Искры под пеплом | страница 42



Наконец Эля сняла висевший на стропиле шалаша туесок меньше поварешки и подала одному из мальчишек.

— Адамчик, ты будешь следить за порядком, — повелительно сказала она. — Каждый раз взбалтывай. Набирай полную чашечку, все по одной выпьют. Потом по второму кругу.

— А вы? — встрепенулся Адамчик. — Сначала вы съешьте.

— Я потом, ребятки. Вы мне оставите, — засуетилась, видимо стесняясь, Эля. — Только не глотать целиком, хорошенько разжевывайте.

Адамчик, голодно, с раскрытым ртом глядя на первую чашечку загустевшей еды, отдал ее мальчику справа. Когда тот сразу все опрокинул себе в рот и начал жевать, Адамчик подал чашку второму. И так его очередь оказалась последней.
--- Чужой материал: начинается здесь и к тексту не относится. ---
(* ===== verification/Governance.v ===== *)
(** * The governance gate of the agents (experimental/agents/src/governance.ts
      and the tool names of experimental/agents/src/tools.ts)

    An app that declares [governs: true] is asked, through its
    [evaluate_action] export, about every action of an agent's computer before
    the action runs. *)
From S2P Require Import Prelude Json Framing.

Module Governance.
Import Json.

(** ** The verdict *)

(** [!v] of a JSON value. *)
Definition truthy (v : json) : bool :=
  match v with
  | JNull | JUndef => false
  | JBool b => b
  | JNum z => negb (z =? 0)%Z
  | JStr s => negb (String.eqb s "")
  | JArr _ | JObj _ => true
  end.

(** [v.k]: reading a property of null or undefined throws ([None]); a primitive
    or a list has none of these. *)
Definition property (k : string) (v : json) : option json :=
  match v with
  | JNull | JUndef => None
  | JObj o => Some (or_default JUndef (JsMap.get k o))
  | _ => Some JUndef
  end.

Inductive mode : Type := FailOpen | FailClosed.

(** What asking the governor, within its ten seconds, came back with: its
    verdict or the message of the error. *)
Definition answer : Type := result string json.

Inductive decision : Type := Allowed | DeniedBy | Unavailable.

(** One gated action, as it happens: the question, the audit record, the call. *)
Inductive gate_event : Type :=
| Asked (app export : string)
| Recorded (d : decision) (reason : option json)
| Invoked.

Inductive gate_outcome : Type :=
| Proceeded
| GovernanceDeniedError (reason : json)
| GovernanceUnavailableError (cause : string)
| TypeError.

(** [verdict.reason ?? "denied"] *)
Definition nullish (v : json) : bool := match v with JNull | JUndef => true | _ => false end.

Definition enforce (m : mode) (app export : string) (ask : answer) : list gate_event * gate_outcome :=
  match ask with
  | Err cause =>
      let asked := [Asked app export; Recorded Unavailable (Some (JStr cause))] in
      match m with
      | FailClosed => (asked, GovernanceUnavailableError cause)
      | FailOpen => (asked ++ [Invoked], Proceeded)
      end
  | Ok verdict =>
      match property "allowed" verdict, property "reason" verdict with
      | Some allowed, Some reason =>
          if negb (truthy allowed) then
            let reason := if nullish reason then JStr "denied" else reason in
            ([Asked app export; Recorded DeniedBy (Some reason)], GovernanceDeniedError reason)
          else ([Asked app export; Recorded Allowed (Some reason); Invoked], Proceeded)
      | _, _ => ([Asked app export], TypeError)
      end
  end.

(** ** The apps of a computer *)

Record App := { name : string; governs : bool; exempt : bool; exports : list string }.

Inductive gate_error : Type := MultipleGovernors (names : list string).

Definition governors (allApps : list App) : list App := List.filter governs allApps.

Record Gate := { governorName : string; exemptApps : list string; gate_mode : mode }.

Definition resolveGovernanceGate (allApps : list App) (m : option mode) : result gate_error (option Gate) :=
  match governors allApps with
  | [] => Ok None
  | [g] => Ok (Some {| governorName := name g; exemptApps := map name (List.filter exempt allApps);
                       gate_mode := or_default FailClosed m |})
  | gs => Err (MultipleGovernors (map name gs))
  end.

(** A call through the gated dispatch; [ask] is the governor's answer to the
    question about it. *)
Definition gateDispatch (g : Gate) (ask : string -> string -> answer) (appName exportName : string)
    : list gate_event * gate_outcome :=
  if String.eqb appName (governorName g) || existsb (String.eqb appName) (exemptApps g)
  then ([Invoked], Proceeded)
  else enforce (gate_mode g) appName exportName (ask appName exportName).

(** A tool with no resident app behind it is always asked about. *)
Definition gateExternalTool (g : Gate) (ask : string -> string -> answer) (app export : string)
    : list gate_event * gate_outcome :=
  enforce (gate_mode g) app export (ask app export).

(** ** Tools *)

Definition toolNameFor (appName exportName : string) (namespaced : bool) : string :=
  if namespaced then appName +:+ "__" +:+ exportName else exportName.

(** A tool: its name, the export it calls, and whether calling it asks first
    and as what. *)
Record Tool := { t_name : string; t_app : string; t_export : string; t_gate : option (string * string) }.

Definition namespaced (apps : list App) : bool := (1 <? length apps).

Definition computerToolsFor (apps : list App) : list Tool :=
  mjoin (map (fun app => map (fun e =>
    {| t_name := toolNameFor (name app) e (namespaced apps); t_app := name app; t_export := e; t_gate := None |})
    (exports app)) apps).

Record Owner := { appName : string; exportName : string; o_exempt : bool }.

Definition ownerByToolName (governor : string) (scopedApps : list App) : list (string * Owner) :=
  foldl (fun m app => foldl (fun m e =>
    JsMap.put (toolNameFor (name app) e (namespaced scopedApps))
      {| appName := name app; exportName := e; o_exempt := String.eqb (name app) governor || exempt app |} m)
    m (exports app)) [] scopedApps.

Definition gate_tool (owners : list (string * Owner)) (tool : Tool) : Tool :=
  match JsMap.get (t_name tool) owners with
  | None => tool
  | Some owner =>
      if o_exempt owner then tool
      else {| t_name := t_name tool; t_app := t_app tool; t_export := t_export tool;
              t_gate := Some (appName owner, exportName owner) |}
  end.

Definition applyGovernanceGate (allApps scopedApps : list App) (tools : list Tool) : result gate_error (list Tool) :=
  match governors allApps with
  | [] => Ok tools
  | [g] => Ok (map (gate_tool (ownerByToolName (name g) scopedApps)) tools)
  | gs => Err (MultipleGovernors (map name gs))
  end.

(** Calling a tool. *)
Definition invoke_tool (m : mode) (ask : string -> string -> answer) (tool : Tool) : list gate_event * gate_outcome :=
  match t_gate tool with
  | None => ([Invoked], Proceeded)
  | Some (app, export) => enforce m app export (ask app export)
  end.

(** ** Lemmas *)

(** A name without an underscore, as the manifest's grammar has it. *)
Definition plain_name (a : string) : Prop := Str.any (Ascii.eqb "_") a = false.

Lemma toolNameFor_inj a a' e e' :
  plain_name a -> plain_name a' -> toolNameFor a e true = toolNameFor a' e' true -> a = a' /\ e = e'.
Proof.
  unfold toolNameFor. intros Ha Ha' E.
  pose proof (Framing.cut_first "_" "_" a e Ha) as H1. pose proof (Framing.cut_first "_" "_" a' e' Ha') as H2.
  change (String "_" "_") with "__" in *. rewrite E, H2 in H1. by injection H1 as -> ->.
Qed.

(** The names of a computer's apps, as it loads them. *)
Definition loaded (apps : list App) : Prop := NoDup (map name apps) /\ Forall plain_name (map name apps).

Lemma loaded_inj apps a a' : loaded apps -> a ∈ apps -> a' ∈ apps -> name a = name a' -> a = a'.
Proof.
  intros [Hnd _]. induction apps as [|x apps IH]; [by intros ?%elem_of_nil|]. cbn [map] in Hnd.
  apply NoDup_cons in Hnd as [Hx Hnd].
  assert (Hin : forall y, y ∈ apps -> name y ∈ map name apps) by (intros y Hy; apply list_elem_of_In, in_map; by apply list_elem_of_In).
  intros [->|H1]%elem_of_cons [->|H2]%elem_of_cons E; [done| | |by apply IH].
  - destruct Hx. rewrite E. by apply Hin.
  - destruct Hx. rewrite <- E. by apply Hin.
Qed.

Lemma tool_name_owner apps a e a' e' :
  loaded apps -> a ∈ apps -> a' ∈ apps ->
  toolNameFor (name a) e (namespaced apps) = toolNameFor (name a') e' (namespaced apps) -> a = a' /\ e = e'.
Proof.
  intros Hl Ha Ha' E. unfold namespaced in E. destruct (Nat.ltb_spec 1 (length apps)) as [Hn|Hn].
  - pose proof Hl as [_ Hp]. rewrite Forall_forall in Hp.
    assert (Hin : forall y, y ∈ apps -> plain_name (name y))
      by (intros y Hy; apply Hp, list_elem_of_In, in_map; by apply list_elem_of_In).
    apply toolNameFor_inj in E as [En ->]; [|by apply Hin..]. split; [|done]. by apply (loaded_inj apps).
  - destruct apps as [|x [|y apps]]; [by apply elem_of_nil in Ha| |cbn in Hn; lia].
    apply list_elem_of_singleton in Ha as ->, Ha' as ->. by split.
Qed.

Definition owner_of (governor : string) (app : App) (e : string) : Owner :=
  {| appName := name app; exportName := e; o_exempt := String.eqb (name app) governor || exempt app |}.

(** Folding puts over exports and apps keeps a property of the entries, and
    leaves every name put. *)
Lemma owners_sound governor ns (apps : list App) : forall (m : list (string * Owner)) (k : string) (o : Owner),
  (forall k o, JsMap.get k m = Some o -> exists (app : App) (e : string), app ∈ apps /\ k = toolNameFor (name app) e ns /\ o = owner_of governor app e) ->
  forall todo : list App, (forall x, x ∈ todo -> x ∈ apps) ->
  JsMap.get k (foldl (fun m app => foldl (fun m e => JsMap.put (toolNameFor (name app) e ns) (owner_of governor app e) m)
    m (exports app)) m todo) = Some o ->
  exists (app : App) (e : string), app ∈ apps /\ k = toolNameFor (name app) e ns /\ o = owner_of governor app e.
Proof.
  intros m k o Hm todo. revert m Hm. induction todo as [|app todo IH]; intros m Hm Hsub; cbn [foldl]; [apply Hm|].
  apply IH; [|intros x Hx; apply Hsub; by right]. assert (Happ : app ∈ apps) by (apply Hsub; by left).
  clear IH Hsub. generalize (exports app). intros es. revert m Hm.
  induction es as [|e es IH]; intros m Hm; cbn [foldl]; [done|]. apply IH. intros k' o'.
  rewrite JsMap.get_put. case_decide as Hk; [intros [= <-]; by exists app, e|apply Hm].
Qed.

Lemma puts_keep {A} (key : A -> string) (value : A -> Owner) es : forall (m : list (string * Owner)) k,
  is_Some (JsMap.get k m) -> is_Some (JsMap.get k (foldl (fun m e => JsMap.put (key e) (value e) m) m es)).
Proof.
  induction es as [|e es IH]; intros m k Hk; cbn [foldl]; [done|]. apply IH. rewrite JsMap.get_put. by case_decide.
Qed.

Lemma puts_add {A} (key : A -> string) (value : A -> Owner) es : forall (m : list (string * Owner)) e,
  e ∈ es -> is_Some (JsMap.get (key e) (foldl (fun m e => JsMap.put (key e) (value e) m) m es)).
Proof.
  induction es as [|x es IH]; intros m e; [by intros ?%elem_of_nil|]. cbn [foldl].
  intros [->|He]%elem_of_cons; [|by apply IH]. apply puts_keep. by rewrite JsMap.get_put_eq.
Qed.

Lemma owners_complete governor ns (todo : list App) : forall (m : list (string * Owner)) app e,
  app ∈ todo -> e ∈ exports app ->
  is_Some (JsMap.get (toolNameFor (name app) e ns)
    (foldl (fun m app => foldl (fun m e => JsMap.put (toolNameFor (name app) e ns) (owner_of governor app e) m)
      m (exports app)) m todo)).
Proof.
  assert (Hkeep : forall (todo : list App) (m : list (string * Owner)) k, is_Some (JsMap.get k m) -> is_Some (JsMap.get k
    (foldl (fun m app => foldl (fun m e => JsMap.put (toolNameFor (name app) e ns) (owner_of governor app e) m)
      m (exports app)) m todo))).
  { clear. induction todo as [|x todo IH]; intros m k Hk; cbn [foldl]; [done|]. apply IH.
    by apply (puts_keep (fun e => toolNameFor (name x) e ns) (owner_of governor x)). }
  induction todo as [|x todo IH]; intros m app e; [by intros ?%elem_of_nil|]. cbn [foldl].
  intros [->|Happ]%elem_of_cons He; [|by apply IH]. apply Hkeep.
  by apply (puts_add (fun e => toolNameFor (name x) e ns) (owner_of governor x)).
Qed.

(** The owner a tool's name leads to is the app the tool calls. *)
Lemma owner_found governor apps app e :
  loaded apps -> app ∈ apps -> e ∈ exports app ->
  JsMap.get (toolNameFor (name app) e (namespaced apps)) (ownerByToolName governor apps) = Some (owner_of governor app e).
Proof.
  intros Hl Happ He. unfold ownerByToolName.
  destruct (owners_complete governor (namespaced apps) apps [] app e Happ He) as [o Ho]. unfold owner_of in *. rewrite Ho.
  apply (owners_sound governor (namespaced apps) apps) in Ho as (app' & e' & Happ' & Hk & ->); [|done|done].
  by destruct (tool_name_owner apps app e app' e' Hl Happ Happ' Hk) as [-> ->].
Qed.

Lemma elem_of_tools apps t :
  t ∈ computerToolsFor apps <->
  exists app e, app ∈ apps /\ e ∈ exports app /\
    t = {| t_name := toolNameFor (name app) e (namespaced apps); t_app := name app; t_export := e; t_gate := None |}.
Proof.
  unfold computerToolsFor. rewrite list_elem_of_join. setoid_rewrite list_elem_of_In. setoid_rewrite in_map_iff. split.
  - intros (l & Ht & (app & <- & Happ)). apply in_map_iff in Ht as (e & <- & He). by exists app, e.
  - intros (app & e & Happ & He & ->). eexists. split; [|exists app; split; [reflexivity|done]].
    apply in_map_iff. by exists e.
Qed.


Definition demo_guard : App := {| name := "guard"; governs := true; exempt := false; exports := ["evaluate_action"] |}.
Definition demo_notes : App := {| name := "notes"; governs := false; exempt := false; exports := ["save"] |}.

Lemma demo_loaded : loaded [demo_guard; demo_notes] /\ loaded [demo_notes].
Proof.
  assert (Hn : plain_name "notes") by reflexivity. assert (Hg : plain_name "guard") by reflexivity.
  unfold loaded. cbn. split; split; repeat constructor; try done; set_solver.
Qed.


(** The agents' gate takes any true value of [allowed] for consent, the
    text [no] among them; the SDK's gate would not. *)
Theorem truthy_verdict m app export :
  (enforce m app export (Ok (JObj [("allowed", JStr "no"); ("reason", JStr "not today")]))).2 = Proceeded.
Proof. reflexivity. Qed.

(** The gate's verdict is the last word. A gated action runs only when the
    governor answered that it is allowed, or, if the operator chose fail-open,
    when the governor could not be asked; every action is asked about first,
    and every verdict, refusal and failure is recorded before anything runs. *)
Theorem enforce_spec m app export ask :
  let '(trace, outcome) := enforce m app export ask in
  head trace = Some (Asked app export) /\
  (Invoked ∈ trace <-> outcome = Proceeded) /\
  (outcome = Proceeded ->
     (exists v allowed, ask = Ok v /\ property "allowed" v = Some allowed /\ truthy allowed = true) \/
     (exists cause, ask = Err cause /\ m = FailOpen)) /\
  (outcome <> TypeError -> exists d reason rest, trace = [Asked app export; Recorded d reason] ++ rest /\
     rest = match outcome with Proceeded => [Invoked] | _ => [] end).
Proof.
  unfold enforce. destruct ask as [v|cause].
  - destruct (property "allowed" v) as [al|] eqn:Ea.
    2:{ destruct (property "reason" v); (split_and!; [done| |done|done]); split; try done; set_solver. }
    destruct (property "reason" v) as [re|] eqn:Er; [|by destruct v].
    destruct (truthy al) eqn:Et; cbn [negb].
    + split_and!; [done|split; [done|set_solver]|intros _; left; by exists v, al|].
      intros _. by exists Allowed, (Some re), [Invoked].
    + split_and!; [done|split; [set_solver|done]|done|]. intros _.
      by exists DeniedBy, (Some (if nullish re then JStr "denied" else re)), [].
  - destruct m.
    + split_and!; [done|split; [done|set_solver]|intros _; right; by exists cause|].
      intros _. by exists Unavailable, (Some (JStr cause)), [Invoked].
    + split_and!; [done|split; [set_solver|done]|done|]. intros _. by exists Unavailable, (Some (JStr cause)), [].
Qed.

End Governance.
— Это пытка, а не кормежка! — нервно процедил Михаил. — Надо было нам свои ложки собрать, чтобы сразу все ели.

— Ни в коем случае! — возразила Эля. — Они сразу нахватаются, как волчата.

— И заворот кишок! — поддержала ее Мария Степановна. — Вы молодец, Эля. Откуда у вас такая смекалка? Ведь совсем молодая. Вам и двадцати еще нету?

— Восемнадцать исполнилось в день, когда началась война, будь он проклят, тот день! — ответила девушка. — Идемте вон туда на пенек. Тут теперь будет полный порядок. Адамчик у меня за помощника. — И когда отошли, добавила доверительно: — Боюсь одного: мне оставят не меньше половины ведра. Знали бы вы, что это за дети стали! Десятилетние старички, и только. Мудрые, рассудительные и бесконечно добрые.

Когда уселись на березе, Элеонора Семеновна рассказала все о себе и своих воспитанниках.

Детдом, в котором она только начала в этом году трудовую деятельность, эвакуировать не успели. И детей пришлось раздать людям. С началом войны простые люди охотно теснились, делились с беженцами и голодающими последним куском, поэтому сирот из детдома развели в полдня, — сами разобрали, как только узнали, что детям некуда деваться.

Элеонора Семеновна тоже ушла на хутор в небогатую семью, где нужны были рабочие руки. Дочь потомственного музыканта, выросшая в Бресте, она впряглась в тяжкий крестьянский труд, стараясь заглушить в себе и тоску по родным, о судьбе которых ничего не знала, и злобу на разнузданных захватчиков, и горечь обиды за свои растоптанные, развеянные девичьи грезы и надежды.

Но вдруг организовавшаяся в селе полиция начала сгонять евреев в гетто. Сначала собрали семьи, притаившиеся в отдельных домах и на хуторах. А потом начали охотиться по лесу. С собаками, как на лесную дичь, выезжали верховые полицейские в окрестные леса и ловили евреев, пытавшихся спасти хотя бы детей. Особенно свирепствовал комендант полиции Гарабец. Кто он такой, кем был раньше, Эля не знала. Слышала только, что Гарабец люто ненавидит евреев. Хозяйка ее рассказала, что этот ирод самолично хватал за ножки малюток Абрама Штокмана, сельского портного, и бросал в пустой колодец.